Requirement >>
What is needed here is every record, retyped without any change.

■ ■ ■ ■ ■ ■ ■

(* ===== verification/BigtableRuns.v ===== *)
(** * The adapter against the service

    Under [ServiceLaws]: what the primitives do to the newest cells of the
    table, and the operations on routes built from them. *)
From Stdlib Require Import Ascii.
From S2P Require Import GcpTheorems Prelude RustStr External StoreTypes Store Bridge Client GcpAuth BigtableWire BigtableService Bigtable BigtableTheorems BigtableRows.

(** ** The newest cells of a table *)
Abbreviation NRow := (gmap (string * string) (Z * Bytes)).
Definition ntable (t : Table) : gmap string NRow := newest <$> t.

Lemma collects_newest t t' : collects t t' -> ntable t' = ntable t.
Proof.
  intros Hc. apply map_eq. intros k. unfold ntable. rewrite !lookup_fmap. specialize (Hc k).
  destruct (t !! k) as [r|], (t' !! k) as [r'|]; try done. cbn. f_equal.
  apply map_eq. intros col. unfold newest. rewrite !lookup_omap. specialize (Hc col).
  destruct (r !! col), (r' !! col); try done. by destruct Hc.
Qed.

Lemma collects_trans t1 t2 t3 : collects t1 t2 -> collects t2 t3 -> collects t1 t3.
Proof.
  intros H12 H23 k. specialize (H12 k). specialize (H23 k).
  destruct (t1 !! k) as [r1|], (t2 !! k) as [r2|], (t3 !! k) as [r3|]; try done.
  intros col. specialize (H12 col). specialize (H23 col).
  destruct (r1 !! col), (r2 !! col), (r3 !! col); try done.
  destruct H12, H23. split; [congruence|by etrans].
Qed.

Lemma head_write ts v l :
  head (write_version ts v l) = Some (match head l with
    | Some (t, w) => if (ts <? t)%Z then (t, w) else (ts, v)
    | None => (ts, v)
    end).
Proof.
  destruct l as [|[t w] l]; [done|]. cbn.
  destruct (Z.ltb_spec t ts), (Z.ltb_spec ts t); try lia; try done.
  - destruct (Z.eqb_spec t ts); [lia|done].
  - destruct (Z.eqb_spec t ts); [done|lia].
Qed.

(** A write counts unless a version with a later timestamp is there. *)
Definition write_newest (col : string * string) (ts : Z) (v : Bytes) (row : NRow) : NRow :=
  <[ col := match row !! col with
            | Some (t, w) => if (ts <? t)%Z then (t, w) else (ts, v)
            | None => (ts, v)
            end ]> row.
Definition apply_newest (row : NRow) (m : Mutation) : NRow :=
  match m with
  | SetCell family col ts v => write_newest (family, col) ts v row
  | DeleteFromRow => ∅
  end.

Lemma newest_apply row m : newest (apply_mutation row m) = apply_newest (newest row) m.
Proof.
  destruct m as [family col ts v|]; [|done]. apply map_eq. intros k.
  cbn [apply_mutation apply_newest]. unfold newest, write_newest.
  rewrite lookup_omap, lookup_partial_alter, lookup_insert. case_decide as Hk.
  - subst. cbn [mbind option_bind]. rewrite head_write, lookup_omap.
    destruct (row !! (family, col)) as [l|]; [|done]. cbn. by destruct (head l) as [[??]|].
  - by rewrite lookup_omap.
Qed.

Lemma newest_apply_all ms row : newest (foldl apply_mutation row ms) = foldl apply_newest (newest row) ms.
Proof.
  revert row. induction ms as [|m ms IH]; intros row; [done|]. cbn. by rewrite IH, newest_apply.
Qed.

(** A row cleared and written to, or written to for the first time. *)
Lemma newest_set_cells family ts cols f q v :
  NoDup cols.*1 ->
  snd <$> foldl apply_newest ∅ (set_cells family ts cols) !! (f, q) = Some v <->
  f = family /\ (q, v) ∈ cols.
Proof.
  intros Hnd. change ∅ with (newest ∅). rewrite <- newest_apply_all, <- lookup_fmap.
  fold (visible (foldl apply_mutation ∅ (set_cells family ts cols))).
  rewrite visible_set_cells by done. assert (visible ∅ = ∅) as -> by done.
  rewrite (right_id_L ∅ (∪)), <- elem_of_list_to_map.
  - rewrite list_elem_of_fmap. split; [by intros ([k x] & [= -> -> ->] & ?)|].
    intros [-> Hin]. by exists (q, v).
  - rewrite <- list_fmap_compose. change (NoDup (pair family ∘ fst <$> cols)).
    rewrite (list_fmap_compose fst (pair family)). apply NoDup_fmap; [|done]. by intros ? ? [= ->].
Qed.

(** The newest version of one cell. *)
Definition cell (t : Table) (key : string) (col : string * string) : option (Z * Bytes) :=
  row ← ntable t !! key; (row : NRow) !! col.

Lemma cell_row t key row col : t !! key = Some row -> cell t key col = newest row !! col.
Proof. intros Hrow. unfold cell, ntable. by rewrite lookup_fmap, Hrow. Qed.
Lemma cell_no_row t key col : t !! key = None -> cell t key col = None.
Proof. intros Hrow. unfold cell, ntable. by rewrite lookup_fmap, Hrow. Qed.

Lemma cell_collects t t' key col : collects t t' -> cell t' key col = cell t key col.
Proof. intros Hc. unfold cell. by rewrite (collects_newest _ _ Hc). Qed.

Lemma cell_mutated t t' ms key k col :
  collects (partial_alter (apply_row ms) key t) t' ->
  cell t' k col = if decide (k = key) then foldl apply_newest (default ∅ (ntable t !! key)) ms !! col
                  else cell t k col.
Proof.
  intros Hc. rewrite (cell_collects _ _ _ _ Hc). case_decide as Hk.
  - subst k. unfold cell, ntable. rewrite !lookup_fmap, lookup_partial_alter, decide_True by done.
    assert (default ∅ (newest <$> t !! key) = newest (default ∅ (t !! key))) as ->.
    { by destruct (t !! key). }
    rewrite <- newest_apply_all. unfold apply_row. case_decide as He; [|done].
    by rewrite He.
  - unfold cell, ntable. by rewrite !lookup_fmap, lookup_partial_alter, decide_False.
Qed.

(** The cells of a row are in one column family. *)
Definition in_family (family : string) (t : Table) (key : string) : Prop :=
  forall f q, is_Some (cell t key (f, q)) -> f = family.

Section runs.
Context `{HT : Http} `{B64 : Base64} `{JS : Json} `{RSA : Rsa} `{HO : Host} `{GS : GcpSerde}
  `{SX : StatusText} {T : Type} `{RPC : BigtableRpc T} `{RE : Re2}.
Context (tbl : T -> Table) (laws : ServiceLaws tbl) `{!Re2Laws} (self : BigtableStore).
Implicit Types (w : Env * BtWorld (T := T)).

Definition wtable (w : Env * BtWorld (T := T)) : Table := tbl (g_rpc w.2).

■ ■ ■ ■ ■ ■ ■

Task solution >>
(* ===== verification/BigtableRuns.v ===== *)
(** * The adapter against the service

    Under [ServiceLaws]: what the primitives do to the newest cells of the
    table, and the operations on routes built from them. *)
From Stdlib Require Import Ascii.
From S2P Require Import GcpTheorems Prelude RustStr External StoreTypes Store Bridge Client GcpAuth BigtableWire BigtableService Bigtable BigtableTheorems BigtableRows.

(** ** The newest cells of a table *)
Abbreviation NRow := (gmap (string * string) (Z * Bytes)).
Definition ntable (t : Table) : gmap string NRow := newest <$> t.

Lemma collects_newest t t' : collects t t' -> ntable t' = ntable t.
Proof.
  intros Hc. apply map_eq. intros k. unfold ntable. rewrite !lookup_fmap. specialize (Hc k).
  destruct (t !! k) as [r|], (t' !! k) as [r'|]; try done. cbn. f_equal.
  apply map_eq. intros col. unfold newest. rewrite !lookup_omap. specialize (Hc col).
  destruct (r !! col), (r' !! col); try done. by destruct Hc.
Qed.

Lemma collects_trans t1 t2 t3 : collects t1 t2 -> collects t2 t3 -> collects t1 t3.
Proof.
  intros H12 H23 k. specialize (H12 k). specialize (H23 k).
  destruct (t1 !! k) as [r1|], (t2 !! k) as [r2|], (t3 !! k) as [r3|]; try done.
  intros col. specialize (H12 col). specialize (H23 col).
  destruct (r1 !! col), (r2 !! col), (r3 !! col); try done.
  destruct H12, H23. split; [congruence|by etrans].
Qed.

Lemma head_write ts v l :
  head (write_version ts v l) = Some (match head l with
    | Some (t, w) => if (ts <? t)%Z then (t, w) else (ts, v)
    | None => (ts, v)
    end).
Proof.
  destruct l as [|[t w] l]; [done|]. cbn.
  destruct (Z.ltb_spec t ts), (Z.ltb_spec ts t); try lia; try done.
  - destruct (Z.eqb_spec t ts); [lia|done].
  - destruct (Z.eqb_spec t ts); [done|lia].
Qed.

(** A write counts unless a version with a later timestamp is there. *)
Definition write_newest (col : string * string) (ts : Z) (v : Bytes) (row : NRow) : NRow :=
  <[ col := match row !! col with
            | Some (t, w) => if (ts <? t)%Z then (t, w) else (ts, v)
            | None => (ts, v)
            end ]> row.
Definition apply_newest (row : NRow) (m : Mutation) : NRow :=
  match m with
  | SetCell family col ts v => write_newest (family, col) ts v row
  | DeleteFromRow => ∅
  end.

Lemma newest_apply row m : newest (apply_mutation row m) = apply_newest (newest row) m.
Proof.
  destruct m as [family col ts v|]; [|done]. apply map_eq. intros k.
  cbn [apply_mutation apply_newest]. unfold newest, write_newest.
  rewrite lookup_omap, lookup_partial_alter, lookup_insert. case_decide as Hk.
  - subst. cbn [mbind option_bind]. rewrite head_write, lookup_omap.
    destruct (row !! (family, col)) as [l|]; [|done]. cbn. by destruct (head l) as [[??]|].
  - by rewrite lookup_omap.
Qed.

Lemma newest_apply_all ms row : newest (foldl apply_mutation row ms) = foldl apply_newest (newest row) ms.
Proof.
  revert row. induction ms as [|m ms IH]; intros row; [done|]. cbn. by rewrite IH, newest_apply.
Qed.

(** A row cleared and written to, or written to for the first time. *)
Lemma newest_set_cells family ts cols f q v :
  NoDup cols.*1 ->
  snd <$> foldl apply_newest ∅ (set_cells family ts cols) !! (f, q) = Some v <->
  f = family /\ (q, v) ∈ cols.
Proof.
  intros Hnd. change ∅ with (newest ∅). rewrite <- newest_apply_all, <- lookup_fmap.
  fold (visible (foldl apply_mutation ∅ (set_cells family ts cols))).
  rewrite visible_set_cells by done. assert (visible ∅ = ∅) as -> by done.
  rewrite (right_id_L ∅ (∪)), <- elem_of_list_to_map.
  - rewrite list_elem_of_fmap. split; [by intros ([k x] & [= -> -> ->] & ?)|].
    intros [-> Hin]. by exists (q, v).
  - rewrite <- list_fmap_compose. change (NoDup (pair family ∘ fst <$> cols)).
    rewrite (list_fmap_compose fst (pair family)). apply NoDup_fmap; [|done]. by intros ? ? [= ->].
Qed.

(** The newest version of one cell. *)
Definition cell (t : Table) (key : string) (col : string * string) : option (Z * Bytes) :=
  row ← ntable t !! key; (row : NRow) !! col.

Lemma cell_row t key row col : t !! key = Some row -> cell t key col = newest row !! col.
Proof. intros Hrow. unfold cell, ntable. by rewrite lookup_fmap, Hrow. Qed.
Lemma cell_no_row t key col : t !! key = None -> cell t key col = None.
Proof. intros Hrow. unfold cell, ntable. by rewrite lookup_fmap, Hrow. Qed.

Lemma cell_collects t t' key col : collects t t' -> cell t' key col = cell t key col.
Proof. intros Hc. unfold cell. by rewrite (collects_newest _ _ Hc). Qed.

Lemma cell_mutated t t' ms key k col :
  collects (partial_alter (apply_row ms) key t) t' ->
  cell t' k col = if decide (k = key) then foldl apply_newest (default ∅ (ntable t !! key)) ms !! col
                  else cell t k col.
Proof.
  intros Hc. rewrite (cell_collects _ _ _ _ Hc). case_decide as Hk.
  - subst k. unfold cell, ntable. rewrite !lookup_fmap, lookup_partial_alter, decide_True by done.
    assert (default ∅ (newest <$> t !! key) = newest (default ∅ (t !! key))) as ->.
    { by destruct (t !! key). }
    rewrite <- newest_apply_all. unfold apply_row. case_decide as He; [|done].
    by rewrite He.
  - unfold cell, ntable. by rewrite !lookup_fmap, lookup_partial_alter, decide_False.
Qed.

(** The cells of a row are in one column family. *)
Definition in_family (family : string) (t : Table) (key : string) : Prop :=
  forall f q, is_Some (cell t key (f, q)) -> f = family.

Section runs.
Context `{HT : Http} `{B64 : Base64} `{JS : Json} `{RSA : Rsa} `{HO : Host} `{GS : GcpSerde}
  `{SX : StatusText} {T : Type} `{RPC : BigtableRpc T} `{RE : Re2}.
Context (tbl : T -> Table) (laws : ServiceLaws tbl) `{!Re2Laws} (self : BigtableStore).
Implicit Types (w : Env * BtWorld (T := T)).

Definition wtable (w : Env * BtWorld (T := T)) : Table := tbl (g_rpc w.2).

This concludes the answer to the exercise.